# Requirement
Only the lines from the top of the data through the line with "after those of the pipeline." should be repeated, each exactly as written.

BEGIN Records for this task

(** * CodeCompass: the plan generation and response normalisation pipeline

    A shallow embedding of [PlanService] and [AIService]
    (src/services/planService.ts and src/services/aiService.ts, both carried in
    src/src/services/configService.ts) and the properties of the pipeline
    stated about them.

    Layout: the fragment of ECMAScript the two services rely on ([JValue],
    coercions, property access), the host the services talk to ([Host]),
    the two services, and then the theorems. Around the pipeline, the
    [ConfigService] of the same file, the [PlanViewProvider]
    (src/ui/PlanViewProvider.ts) that calls it and the state handlers of the
    webview script (webview.js) are embedded too, with their own properties
    after those of the pipeline.

    [console.log] / [console.error] calls only write to the log and are
    left out of the embedding. *)

From Stdlib Require Import String Ascii List Bool Arith ZArith Lia DecimalString.
From Stdlib Require Import Sorted DecimalNat.
Import ListNotations.
Open Scope string_scope.
Set Warnings "-register-all".

(** ** Thrown values and results of calls *)

(** [AIError] of src/types: [message], optional [code], [type] and the
    [original] error. *)
Inductive ErrorKind := authentication | rate_limit | bad_request | network | unknown.

Record AIError (T : Type) := mkAIError {
  message : string;
  code : option string;
  type : ErrorKind;
  original : option T
}.
Arguments mkAIError {T}.
Arguments message {T}.
Arguments code {T}.
Arguments type {T}.
Arguments original {T}.

(** What a [throw] (or a rejected promise) can carry, told apart the way
    the code tells values apart: [instanceof OpenAI.APIError] (with its
    [status], [message] and [code]), [instanceof TypeError], any other
    [Error] instance, the plain [AIError] object the client builds, and any
    other value that is not an [Error], kept as the text [String(v)] gives. *)
Inductive thrown :=
| APIError (status : option nat) (msg : string) (errcode : option string)
| TypeError (msg : string)
| OtherError (msg : string)
| AIErrorObject (e : AIError thrown)
| NonError (text : string).

(** A call returns, throws, or never comes back. *)
Inductive outcome (A : Type) :=
| Returns (a : A)
| Throws (e : thrown)
| Diverges.
Arguments Returns {A}.
Arguments Throws {A}.
Arguments Diverges {A}.

Definition obind {A B} (o : outcome A) (k : A -> outcome B) : outcome B :=
  match o with
  | Returns a => k a
  | Throws e => Throws e
  | Diverges => Diverges
  end.

(** ** Text helpers *)

(** Decimal text of a natural number, as [String(i)] or a template literal
    gives for a non-negative integer index. *)
Definition decimal (n : nat) : string := NilZero.string_of_uint (Nat.to_uint n).

(** [xs.join(sep)] on an array of strings. *)
Definition join (sep : string) (xs : list string) : string := String.concat sep xs.

(** [s.includes(needle)]. *)
Fixpoint includes (needle s : string) : bool :=
  prefix needle s ||
  match s with
  | EmptyString => false
  | String _ s' => includes needle s'
  end.

(** The one-character strings [s[0]], [s[1]], ... of a string. *)
Fixpoint chars (s : string) : list string :=
  match s with
  | EmptyString => []
  | String c s' => String c EmptyString :: chars s'
  end.

(** ** JSON values as JavaScript values *)

(** The primitive facts about IEEE numbers the code depends on. A JSON
    number is kept abstract; the class says how it behaves under
    [ToBoolean], [String(n)], and as the bound of the loop
    [for (let i = 0; i < n; i++)]: [Some k] when the body runs [k] times,
    [None] when the test never fails. [str_loop_bound] is the same for a
    bound that is a string (converted by [StringToNumber]). *)
Class JsNumber (num : Type) := {
  num_truthy : num -> bool;
  num_to_string : num -> string;
  num_loop_bound : num -> option nat;
  str_loop_bound : string -> option nat
}.

Section Values.
Context {num : Type} {JN : JsNumber num}.

(** The result of [JSON.parse]. An object is the list of its own
    properties in enumeration order ([Object.keys] order); a key occurs at
    most once and lookups take the first occurrence. *)
Inductive JValue :=
| JNull
| JBool (b : bool)
| JNum (n : num)
| JStr (s : string)
| JArr (elems : list JValue)
| JObj (props : list (string * JValue)).

(** A value or [undefined]. *)
Definition JsAny := option JValue.

Fixpoint assoc (k : string) (props : list (string * JValue)) : option JValue :=
  match props with
  | [] => None
  | (k', v) :: rest => if String.eqb k k' then Some v else assoc k rest
  end.

(** [ToBoolean]. *)
Definition truthy (v : JValue) : bool :=
  match v with
  | JNull => false
  | JBool b => b
  | JNum n => num_truthy n
  | JStr s => negb (String.eqb s "")
  | JArr _ => true
  | JObj _ => true
  end.

Definition truthy_any (v : JsAny) : bool :=
  match v with
  | None => false
  | Some v => truthy v
  end.

(** [typeof v === 'object'] ([null] included, as in JavaScript). *)
Definition typeof_object (v : JValue) : bool :=
  match v with
  | JNull | JArr _ | JObj _ => true
  | _ => false
  end.

(** [Array.isArray(v)]. *)
Definition isArray (v : JValue) : bool :=
  match v with
  | JArr _ => true
  | _ => false
  end.

Definition isArray_any (v : JsAny) : bool :=
  match v with
  | Some v => isArray v
  | None => false
  end.

(** An array value read as the list of its elements ([v as string[]]). *)
Definition elements_of (v : JsAny) : list JValue :=
  match v with
  | Some (JArr elems) => elems
  | _ => []
  end.

(** The index named by a property key among the first [n] indices: the
    [i < n] whose canonical decimal text is [k]. *)
Definition index_of_key (k : string) (n : nat) : option nat :=
  find (fun i => String.eqb (decimal i) k) (seq 0 n).

(** The own enumerable property [k] of a value, as object spread and
    [Object.keys] see it: the entries of an object, the indexed elements of
    an array, the indexed characters of a string, nothing for the other
    primitives. *)
Definition own_enumerable (v : JValue) (k : string) : JsAny :=
  match v with
  | JObj props => assoc k props
  | JArr elems =>
      match index_of_key k (length elems) with
      | Some i => nth_error elems i
      | None => None
      end
  | JStr s =>
      match index_of_key k (String.length s) with
      | Some i => option_map JStr (nth_error (chars s) i)
      | None => None
      end
  | _ => None
  end.

(** [Object.keys(v)] for a value other than [null]. *)
Definition Object_keys (v : JValue) : list string :=
  match v with
  | JObj props => map fst props
  | JArr elems => map decimal (seq 0 (length elems))
  | JStr s => map decimal (seq 0 (String.length s))
  | _ => []
  end.

(** [k in v] for an object or array [v] and a key [k] that is neither an
    index, [length], nor a name found on [Object.prototype] or
    [Array.prototype] (the code asks for [steps], [description], [files]). *)
Definition has_property (k : string) (v : JValue) : bool :=
  match v with
  | JObj props => match assoc k props with Some _ => true | None => false end
  | _ => false
  end.

(** [v.k] for such a key on an object or array. *)
Definition get_property (v : JValue) (k : string) : JsAny :=
  match v with
  | JObj props => assoc k props
  | _ => None
  end.

Definition cannot_convert : thrown :=
  TypeError "Cannot convert object to primitive value".

(** [String(v)]. An array joins its elements with a comma, [null]
    elements giving the empty text. An object takes [toString] from
    [Object.prototype] unless it has an own [toString] property, which in a
    parsed JSON value is never callable: then neither [toString] nor
    [valueOf] yields a primitive and the conversion throws. *)
Fixpoint ToString (v : JValue) : outcome string :=
  match v with
  | JNull => Returns "null"
  | JBool true => Returns "true"
  | JBool false => Returns "false"
  | JNum n => Returns (num_to_string n)
  | JStr s => Returns s
  | JArr elems =>
      (fix join_elems (l : list JValue) : outcome string :=
         match l with
         | [] => Returns ""
         | [x] => match x with JNull => Returns "" | _ => ToString x end
         | x :: rest =>
             obind (match x with JNull => Returns "" | _ => ToString x end)
               (fun sx => obind (join_elems rest)
                  (fun sr => Returns (sx ++ "," ++ sr)))
         end) elems
  | JObj props =>
      match assoc "toString" props with
      | Some _ => Throws cannot_convert
      | None => Returns "[object Object]"
      end
  end.

(** How many times the body of [for (let i = 0; i < v; i++)] runs when
    the bound is the value [v] ([undefined] when [None]): the relational
    comparison converts [v] by [ToNumber]; [undefined] and plain objects
    give [NaN], so the test fails at once. *)
Definition loop_bound (v : JsAny) : outcome (option nat) :=
  match v with
  | None => Returns (Some 0)
  | Some JNull => Returns (Some 0)
  | Some (JBool b) => Returns (Some (if b then 1 else 0))
  | Some (JNum n) => Returns (num_loop_bound n)
  | Some (JStr s) => Returns (str_loop_bound s)
  | Some (JArr elems) => obind (ToString (JArr elems)) (fun s => Returns (str_loop_bound s))
  | Some (JObj props) => obind (ToString (JObj props)) (fun _ => Returns (Some 0))
  end.

End Values.
Arguments JValue num : clear implicits.
Arguments JsAny num : clear implicits.

(** ** Computations with a state that can throw *)

(** The services are asynchronous methods awaited one after the other, so
    a call is a function of the state it starts in, giving its outcome and
    the state it leaves. A [throw] keeps the state: JavaScript does not
    undo the writes made before it. *)
Definition M (S A : Type) : Type := S -> outcome A * S.

Definition ret {S A} (a : A) : M S A := fun s => (Returns a, s).

Definition bind {S A B} (m : M S A) (k : A -> M S B) : M S B :=
  fun s =>
    match m s with
    | (Returns a, s') => k a s'
    | (Throws e, s') => (Throws e, s')
    | (Diverges, s') => (Diverges, s')
    end.

(** An awaited call that does not touch the state. *)
Definition lift {S A} (o : outcome A) : M S A := fun s => (o, s).

Definition throw {S A} (e : thrown) : M S A := lift (Throws e).

(** [try { body } catch (e) { handler e }]. *)
Definition try_catch {S A} (body : M S A) (handler : thrown -> M S A) : M S A :=
  fun s =>
    match body s with
    | (Throws e, s') => handler e s'
    | r => r
    end.

Definition get {S} : M S S := fun s => (Returns s, s).

Definition modify {S} (f : S -> S) : M S unit := fun s => (Returns tt, f s).

Definition when {S} (b : bool) (m : M S unit) : M S unit :=
  if b then m else ret tt.

Declare Scope js_scope.
Delimit Scope js_scope with js.
Notation "x <- m ;; k" := (bind m (fun x => k))
  (at level 61, m at next level, right associativity) : js_scope.
Notation "m ;;; k" := (bind m (fun _ => k))
  (at level 61, right associativity) : js_scope.
Open Scope js_scope.

(** ** The host: editor, file system, clock and completion endpoint *)

Record TextDocument := {
  fsPath : string;
  getText : string;
  languageId : string
}.

(** [vscode.FileType]: a number; [FileType.Directory] is 2. *)
Definition FileType := nat.
Definition FileType_Directory : FileType := 2.

(** [AIServiceConfig] of src/types. [maxTokens] is a [number]: nothing
    in the type keeps it positive. *)
Record AIServiceConfig := {
  apiKey : string;
  endpoint : string;
  model : string;
  maxTokens : Z
}.

(** The reply of [chat.completions.create], as far as the client reads
    it: [choices[0]?.message?.content]. *)
Record ChatMessage := { content : option string }.
Record Choice := { choice_message : option ChatMessage }.
Record ChatCompletion := { choices : list Choice }.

END Records for this task

# Response area
(** * CodeCompass: the plan generation and response normalisation pipeline

    A shallow embedding of [PlanService] and [AIService]
    (src/services/planService.ts and src/services/aiService.ts, both carried in
    src/src/services/configService.ts) and the properties of the pipeline
    stated about them.

    Layout: the fragment of ECMAScript the two services rely on ([JValue],
    coercions, property access), the host the services talk to ([Host]),
    the two services, and then the theorems. Around the pipeline, the
    [ConfigService] of the same file, the [PlanViewProvider]
    (src/ui/PlanViewProvider.ts) that calls it and the state handlers of the
    webview script (webview.js) are embedded too, with their own properties
    after those of the pipeline.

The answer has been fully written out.